A Novel Quantum Entanglement‐Inspired Meta‐heuristic Framework for Solving Multimodal Optimization Problems
Author(s) -
Shijie Zhao,
Shilin Ma,
Leifu Gao,
Dongmei Yu
Publication year - 2021
Publication title -
chinese journal of electronics
Language(s) - English
Resource type - Journals
SCImago Journal Rank - 0.267
H-Index - 25
eISSN - 2075-5597
pISSN - 1022-4653
DOI - 10.1049/cje.2020.11.012
Subject(s) - quantum entanglement , heuristics , computer science , heuristic , mathematical optimization , quantum , optimization problem , population , theoretical computer science , algorithm , mathematics , quantum mechanics , physics , demography , sociology
To solve Multimodal optimization problems (MOPs), a Novel Quantum entanglement‐inspired meta‐heuristic framework (NMF‐QE) is proposed. Its main inspirations are two concepts of quantum physics: quantum entanglement and quantum superposition.

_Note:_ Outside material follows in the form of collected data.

(** ** What is sent is what was signed *)

(** The binding a sent revocation must come from. *)
Definition signed_revocation (p : Principal) (passID challengeID assertion : string) (w : World)
    (ref : string) (req : RevokeRequest) (att : SignedDecisionAttestation) (opts : RequestOptions)
    : Prop :=
  ∃ begun rec v wv t,
    w_revocations w !! challengeID = Some begun ∧
    let b := br_binding begun in
    let q := br_principal begun in
    ref = vb_MissionRef b ∧ req = MkRevokeRequest (vb_ReasonCode b) ∧ opts = revoke_opts b ∧
    p_WorkspaceID q = p_WorkspaceID p ∧ p_FounderID q = p_FounderID p ∧
    p_SessionID q = p_SessionID p ∧
    db_mission_passes (w_db w) !! (p_WorkspaceID p, passID) = Some rec ∧
    mp_MissionRef rec = ref ∧ mp_AuthScopeMissionVersion rec = vb_MissionVersion b ∧
    (mp_State rec = PassRevoked ∨ Revocable (mp_State rec)) ∧
    FinishDecision p challengeID DecisionMissionRevoke passID (br_canonical begun) assertion
      (w <| w_revocations := delete challengeID (w_revocations w) |>) = (Ok v, wv) ∧
    sa_Claims att = revoke_claims b (br_canonical begun) v t.

Definition revoke_sends (P : string → RevokeRequest → SignedDecisionAttestation → RequestOptions → Prop)
    (c : call) : Prop :=
  match c with RevokeMission ref req att opts => P ref req att opts | _ => True end.

Lemma revokeOnce_sends P b att d j :
  P (vb_MissionRef b) (MkRevokeRequest (vb_ReasonCode b)) att (revoke_opts b) →
  within (sends (revoke_sends P)) (revokeOnce b att d j).
Proof.
  intros HP. unfold revokeOnce, ReconcileRevocation, replayCompleted, issueRevocation,
    settleRevocation, markRevokePending, call_ReconcileOperation, call_RevokeMission.
  repeat (first [solve [auto with within typeclass_instances]
                |apply sends_upstream; cbn; first [exact I|exact HP]|within_step]).
Qed.
Lemma decision_at_most_once_witness :
  let b := bench_decision_binding ApproveOnce in
  let w0 := bench_listed in
  let decide_once w := (@decideOnce bench_expansion_env bench_principal b bench_delta
    zero_attestation "d" "{}" w).2 in
  let w2 := decide_once (decide_once w0) in
  length (decisions "ws" "exp-1" w2) = 1%nat ∧ (length (decisions "ws" "exp-1" w2) ≤ 1)%nat.
Proof.
  intros b w0 decide_once w2. split; [vm_compute; reflexivity|].
  apply (decision_at_most_once (H := bench_expansion_env) "ws" "exp-1" w0 w2).
  - reflexivity.
  - eapply rtc_l; [|eapply rtc_l; [|apply rtc_refl]];
      exact (ds_decide (H := bench_expansion_env) "ws" "exp-1" bench_principal b bench_delta
        zero_attestation "d" "{}" _ _ _ eq_refl eq_refl (surjective_pairing _)).
Defined.

(** ** Two behaviours worth knowing *)

(** Settling does not look at the pass's state: a decision that reaches
    AuthScope just before a revocation of the pass puts the revoked pass back
    to running. *)
Example settle_resurrects_revoked :
  let w := bench_listed <| w_db := (w_db bench_listed) <| db_mission_passes :=
             {[ ("ws", "pass-1") := bench_live_pass <| mp_State := PassRevoked |> ]} |> |> in
  let w' := (@decideOnce bench_expansion_env bench_principal (bench_decision_binding ApproveOnce)
               bench_delta zero_attestation "d" "{}" w).2 in
  mp_State <$> db_mission_passes (w_db w') !! ("ws", "pass-1") = Some PassRunning.
Proof. vm_compute. reflexivity. Qed.
Definition fill_pull_request (branch : string) (number : Z) (sha : string) (s : SafeEvent)
    : res SafeEvent :=
  _ ← validateBranch branch;
  _ ← require_res (¬ number ≤ 0) (err_event "pull request number must be positive");
  _ ← validateSHA sha;
  Ok (s <| sf_Branch := branch |> <| sf_PullRequestNumber := number |> <| sf_HeadSHA := sha |>).

(** The common fields, and the closure that validates and fills the fields
    of the type. *)
Definition decodePayload (eventType raw : string)
    : res (eventCommon * (SafeEvent → res SafeEvent)) :=
  if decide (eventType = EventMissionStarted) then
    pl ← dec ["branch"; "head_sha"] decode_branchPayload raw;
    Ok (bp_common pl, fill_branch (bp_Branch pl) (bp_HeadSHA pl))
  else if decide (eventType = EventActionChecked) then
    pl ← dec ["check_kind"; "check_outcome"] decode_actionCheckedPayload raw;
    Ok (kp_common pl, fill_check (kp_CheckKind pl) (kp_CheckOutcome pl))
  else if decide (eventType = EventExpansionRequested) then
    pl ← dec ["reason_code"] decode_reasonPayload raw;
    Ok (rp_common pl, fill_reason (rp_ReasonCode pl))
  else if decide (eventType = EventPullRequestCreated) then
    pl ← dec ["branch"; "pull_request_number"; "head_sha"] decode_pullRequestCreatedPayload raw;
    Ok (qp_common pl, fill_pull_request (qp_Branch pl) (qp_PullRequestNumber pl) (qp_HeadSHA pl))
  else if decide (eventType = EventRunSucceeded) then
    pl ← dec ["branch"; "head_sha"] decode_branchPayload raw;
    Ok (bp_common pl, fill_branch (bp_Branch pl) (bp_HeadSHA pl))
  else if decide (eventType = EventRunFailed) then
    pl ← dec ["reason_code"] decode_reasonPayload raw;
    Ok (rp_common pl, fill_reason (rp_ReasonCode pl))
  else if decide (eventType = EventMissionExpired) then
    pl ← dec ["reason_code"] decode_reasonPayload raw;
    Ok (rp_common pl, fill_reason (rp_ReasonCode pl))
  else if decide (eventType = EventMissionRevoked) then
    pl ← dec ["reason_code"] decode_reasonPayload raw;
    Ok (rp_common pl, fill_reason (rp_ReasonCode pl))
  else if decide (eventType = EventReceiptReady) then
    c ← dec [] decode_common raw;
    Ok (c, λ s, Ok s)
  else Err errUnknownEventType.

Definition decodeEvent (ev : MissionEvent) (workspaceID : string) (versionFloor : Z)
    (now prevOccurred : time) : res SafeEvent :=
  _ ← require_res (¬ (ev_EventID ev = "" ∨ 128 < Z.of_nat (String.length (ev_EventID ev))))
        (err_event "invalid event ID");
  _ ← require_res (ev_EventType ev ∈ knownEventTypes) errUnknownEventType;
  let size := Z.of_nat (String.length (ev_Payload ev)) in
  _ ← require_res (¬ (size = 0 ∨ maxEventPayloadBytes < size))
        (err_event "payload size out of bounds");
  let occurred := UnixMilli (ev_OccurredAt ev) in
  _ ← require_res (¬ ev_OccurredAt ev ≤ 0) (err_event "occurred_at must be positive");
  _ ← require_res (¬ After occurred (now + eventClockSkew))
        (err_event "occurred_at is in the future");
  _ ← require_res (¬ (¬ IsZero prevOccurred ∧ Before occurred prevOccurred))
        (err_event "events out of order");
  let safe := zero_SafeEvent <| sf_EventID := ev_EventID ev |> <| sf_Type := ev_EventType ev |>
                             <| sf_OccurredAt := occurred |> in
  '(common, specific) ← decodePayload (ev_EventType ev) (ev_Payload ev);
  _ ← require_res (ec_WorkspaceID common = workspaceID) (err_event "workspace mismatch");
  _ ← require_res (¬ ec_MissionVersion common < 0)
        (err_event "mission version must not be negative");
  _ ← require_res (¬ ec_MissionVersion common < versionFloor)
        (err_event "mission version below floor");
  _ ← validateDigest (ec_ResourceDigest common);
  specific (safe <| sf_AuthScopeMissionVersion := ec_MissionVersion common |>
                 <| sf_ResourceDigest := ec_ResourceDigest common |>).

(** ** Stored form *)

(** [fmt.Sprintf("%020d", seq)] *)
Definition eventCursor (seq : Z) : string :=
  if decide (seq < 0) then "-" +:+ digits 19 (- seq) else digits 20 seq.

(** A member [omitempty] leaves out. *)
Definition opt_str (name v : string) : list (string * json) :=
  if decide (v = "") then [] else [(name, JStr v)].
Definition opt_int (name : string) (v : Z) : list (string * json) :=
  if decide (v = 0) then [] else [(name, JInt v)].

Definition safe_json (s : SafeEvent) : json :=
  JObj ([("event_id", JStr (sf_EventID s)); ("cursor", JStr (sf_Cursor s));
         ("type", JStr (sf_Type s)); ("occurred_at", JStr (formatTime (sf_OccurredAt s)));
         ("authscope_mission_version", JInt (sf_AuthScopeMissionVersion s));
         ("resource_digest", JStr (sf_ResourceDigest s))] ++
        opt_str "reason_code" (sf_ReasonCode s) ++ opt_str "branch" (sf_Branch s) ++
        opt_int "pull_request_number" (sf_PullRequestNumber s) ++
        opt_str "head_sha" (sf_HeadSHA s) ++ opt_str "check_kind" (sf_CheckKind s) ++
        opt_str "check_outcome" (sf_CheckOutcome s))%list.

(** [json.Marshal]: the time must fall in a four-digit year. *)
Definition marshalSafe (s : SafeEvent) : res string :=
  _ ← require_res (json_year (sf_OccurredAt s)) (err_event "marshal");
  Ok (render true (safe_json s)).

(** [json.Unmarshal] into a [SafeEvent]. *)
Definition decode_safe (o : list (string * value)) : option SafeEvent :=
  f1 ← str_field "event_id" o; f2 ← str_field "cursor" o; f3 ← str_field "type" o;
  f4 ← time_field "occurred_at" o; f5 ← int_field "authscope_mission_version" o;
  f6 ← str_field "resource_digest" o; f7 ← str_field "reason_code" o;
  f8 ← str_field "branch" o; f9 ← int_field "pull_request_number" o;
  f10 ← str_field "head_sha" o; f11 ← str_field "check_kind" o;
  f12 ← str_field "check_outcome" o;
  Some (MkSafeEvent f1 f2 f3 f4 f5 f6 f7 f8 f9 f10 f11 f12).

When given Proto‐born particles (PBPs) of a population, these two concepts are mathematically developed to generate twin‐born and combination‐born particles, respectively. And if any elite‐born particles would be created by a local re‐searching strategy. These three or four groups of particles come together as a whole search population of NMF‐QE to realize exploration and exploitation of algorithms. To guarantee dynamical optimization capability of NMF‐QE, the individual evolutionary mechanism of some existing meta‐heuristics will be adopted to iteratively create PBPs. A selected meta‐heuristic is coupled with NMF‐QE to present its improved variant. Numerical results show that the proposed NMF‐QE can effectively improve optimization performance of meta‐heuristics on MOPs.